(What to work on): Please restate each entry that follows word for word.

Segment Start: Provided information

(** [.replace(/[^a-z0-9]+/g, '-')]: every maximal run of other
    characters becomes one hyphen. [in_run] says that the character before
    was already part of such a run. *)
Fixpoint replace_other_runs (in_run : bool) (s : string) : string :=
  match s with
  | EmptyString => EmptyString
  | String c s' =>
      if is_a_z_0_9 c then String c (replace_other_runs false s')
      else if in_run then replace_other_runs true s'
      else String "-" (replace_other_runs true s')
  end.

(** [.replace(/^-+|-+$/g, '')]: the leading hyphens, then the trailing
    ones. *)
Fixpoint strip_leading_hyphens (s : string) : string :=
  match s with
  | EmptyString => EmptyString
  | String c s' => if is_hyphen c then strip_leading_hyphens s' else s
  end.

Fixpoint strip_trailing_hyphens (s : string) : string :=
  match s with
  | EmptyString => EmptyString
  | String c s' =>
      match strip_trailing_hyphens s' with
      | EmptyString => if is_hyphen c then EmptyString else String c EmptyString
      | rest => String c rest
      end
  end.

(** [sanitizedPrompt] *)
Definition sanitizedPrompt (prompt : string) : string :=
  substring 0 50
    (strip_trailing_hyphens
       (strip_leading_hyphens
          (replace_other_runs false (toLowerCase prompt)))).

(** [`${timestamp}`] for an integer that prints without exponent. *)
Definition decimal (n : Z) : string :=
  DecimalString.NilZero.string_of_int (Z.to_int n).

Record UploadImageParams := mkUploadImageParams {
  imageData : list Byte.byte;       (* Uint8Array *)
  filename : option string;         (* filename?: string *)
  up_prompt : string;
  up_model : string
}.

Record UploadImageResult := mkUploadImageResult {
  fileKey : string;
  downloadUrl : string;
  sizeBytes : Z
}.

Definition public_base : string :=
  "https://pub-2f0bcc7992f04c6a8a44eb983f02d42a.r2.dev/".

(** [params.filename || `${timestamp}-${sanitizedPrompt}.png`]: an
    absent or empty custom name gives way to the generated one. *)
Definition file_name (timestamp : Z) (params : UploadImageParams) : string :=
  match filename params with
  | Some (String c rest) => String c rest
  | _ => decimal timestamp ++ "-" ++ sanitizedPrompt (up_prompt params) ++ ".png"
  end.

(** [uploadImage]: [timestamp] is its [Date.now()], [put] what
    [env.R2_BUCKET.put] does. *)
Definition uploadImage (timestamp : Z) (put : Run unit) (params : UploadImageParams)
    : Run UploadImageResult :=
  let name := file_name timestamp params in
  match put with
  | Done _ =>
      Done (mkUploadImageResult name (public_base ++ name)
              (Z.of_nat (List.length (imageData params))))
  | Throws msg => Throws ("Image upload failed: " ++ msg)
  end.

(** Characters of a string, one by one. *)
Fixpoint all_chars (P : ascii -> bool) (s : string) : bool :=
  match s with
  | EmptyString => true
  | String c s' => P c && all_chars P s'
  end.

(** No two hyphens next to each other. *)
Fixpoint no_double_hyphen (s : string) : bool :=
  match s with
  | String a ((String b _) as rest) =>
      negb (is_hyphen a && is_hyphen b) && no_double_hyphen rest
  | _ => true
  end.

Definition starts_with_hyphen (s : string) : bool :=
  match s with String c _ => is_hyphen c | EmptyString => false end.

Fixpoint ends_with_hyphen (s : string) : bool :=
  match s with
  | EmptyString => false
  | String c EmptyString => is_hyphen c
  | String _ rest => ends_with_hyphen rest
  end.

(** A name the sanitiser has nothing to do on. *)
Definition clean_name (s : string) : Prop :=
  all_chars (fun c => is_a_z_0_9 c || is_hyphen c) s = true
  /\ no_double_hyphen s = true
  /\ starts_with_hyphen s = false
  /\ ends_with_hyphen s = false
  /\ (String.length s <= 50)%nat.

End R2Storage.

(** ** The MCP endpoint ([mcp-handler.ts], and [POST /mcp] of [index.ts]) *)

Module MCP.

Segment End: Provided information

(Written reply):
(** [.replace(/[^a-z0-9]+/g, '-')]: every maximal run of other
    characters becomes one hyphen. [in_run] says that the character before
    was already part of such a run. *)
Fixpoint replace_other_runs (in_run : bool) (s : string) : string :=
  match s with
  | EmptyString => EmptyString
  | String c s' =>
      if is_a_z_0_9 c then String c (replace_other_runs false s')
      else if in_run then replace_other_runs true s'
      else String "-" (replace_other_runs true s')
  end.

(** [.replace(/^-+|-+$/g, '')]: the leading hyphens, then the trailing
    ones. *)
Fixpoint strip_leading_hyphens (s : string) : string :=
  match s with
  | EmptyString => EmptyString
  | String c s' => if is_hyphen c then strip_leading_hyphens s' else s
  end.

Fixpoint strip_trailing_hyphens (s : string) : string :=
  match s with
  | EmptyString => EmptyString
  | String c s' =>
      match strip_trailing_hyphens s' with
      | EmptyString => if is_hyphen c then EmptyString else String c EmptyString
      | rest => String c rest
      end
  end.

(** [sanitizedPrompt] *)
Definition sanitizedPrompt (prompt : string) : string :=
  substring 0 50
    (strip_trailing_hyphens
       (strip_leading_hyphens
          (replace_other_runs false (toLowerCase prompt)))).

(** [`${timestamp}`] for an integer that prints without exponent. *)
Definition decimal (n : Z) : string :=
  DecimalString.NilZero.string_of_int (Z.to_int n).

Record UploadImageParams := mkUploadImageParams {
  imageData : list Byte.byte;       (* Uint8Array *)
  filename : option string;         (* filename?: string *)
  up_prompt : string;
  up_model : string
}.

Record UploadImageResult := mkUploadImageResult {
  fileKey : string;
  downloadUrl : string;
  sizeBytes : Z
}.

Definition public_base : string :=
  "https://pub-2f0bcc7992f04c6a8a44eb983f02d42a.r2.dev/".

(** [params.filename || `${timestamp}-${sanitizedPrompt}.png`]: an
    absent or empty custom name gives way to the generated one. *)
Definition file_name (timestamp : Z) (params : UploadImageParams) : string :=
  match filename params with
  | Some (String c rest) => String c rest
  | _ => decimal timestamp ++ "-" ++ sanitizedPrompt (up_prompt params) ++ ".png"
  end.

(** [uploadImage]: [timestamp] is its [Date.now()], [put] what
    [env.R2_BUCKET.put] does. *)
Definition uploadImage (timestamp : Z) (put : Run unit) (params : UploadImageParams)
    : Run UploadImageResult :=
  let name := file_name timestamp params in
  match put with
  | Done _ =>
      Done (mkUploadImageResult name (public_base ++ name)
              (Z.of_nat (List.length (imageData params))))
  | Throws msg => Throws ("Image upload failed: " ++ msg)
  end.

(** Characters of a string, one by one. *)
Fixpoint all_chars (P : ascii -> bool) (s : string) : bool :=
  match s with
  | EmptyString => true
  | String c s' => P c && all_chars P s'
  end.

(** No two hyphens next to each other. *)
Fixpoint no_double_hyphen (s : string) : bool :=
  match s with
  | String a ((String b _) as rest) =>
      negb (is_hyphen a && is_hyphen b) && no_double_hyphen rest
  | _ => true
  end.

Definition starts_with_hyphen (s : string) : bool :=
  match s with String c _ => is_hyphen c | EmptyString => false end.

Fixpoint ends_with_hyphen (s : string) : bool :=
  match s with
  | EmptyString => false
  | String c EmptyString => is_hyphen c
  | String _ rest => ends_with_hyphen rest
  end.

(** A name the sanitiser has nothing to do on. *)
Definition clean_name (s : string) : Prop :=
  all_chars (fun c => is_a_z_0_9 c || is_hyphen c) s = true
  /\ no_double_hyphen s = true
  /\ starts_with_hyphen s = false
  /\ ends_with_hyphen s = false
  /\ (String.length s <= 50)%nat.

End R2Storage.

(** ** The MCP endpoint ([mcp-handler.ts], and [POST /mcp] of [index.ts]) *)

Module MCP.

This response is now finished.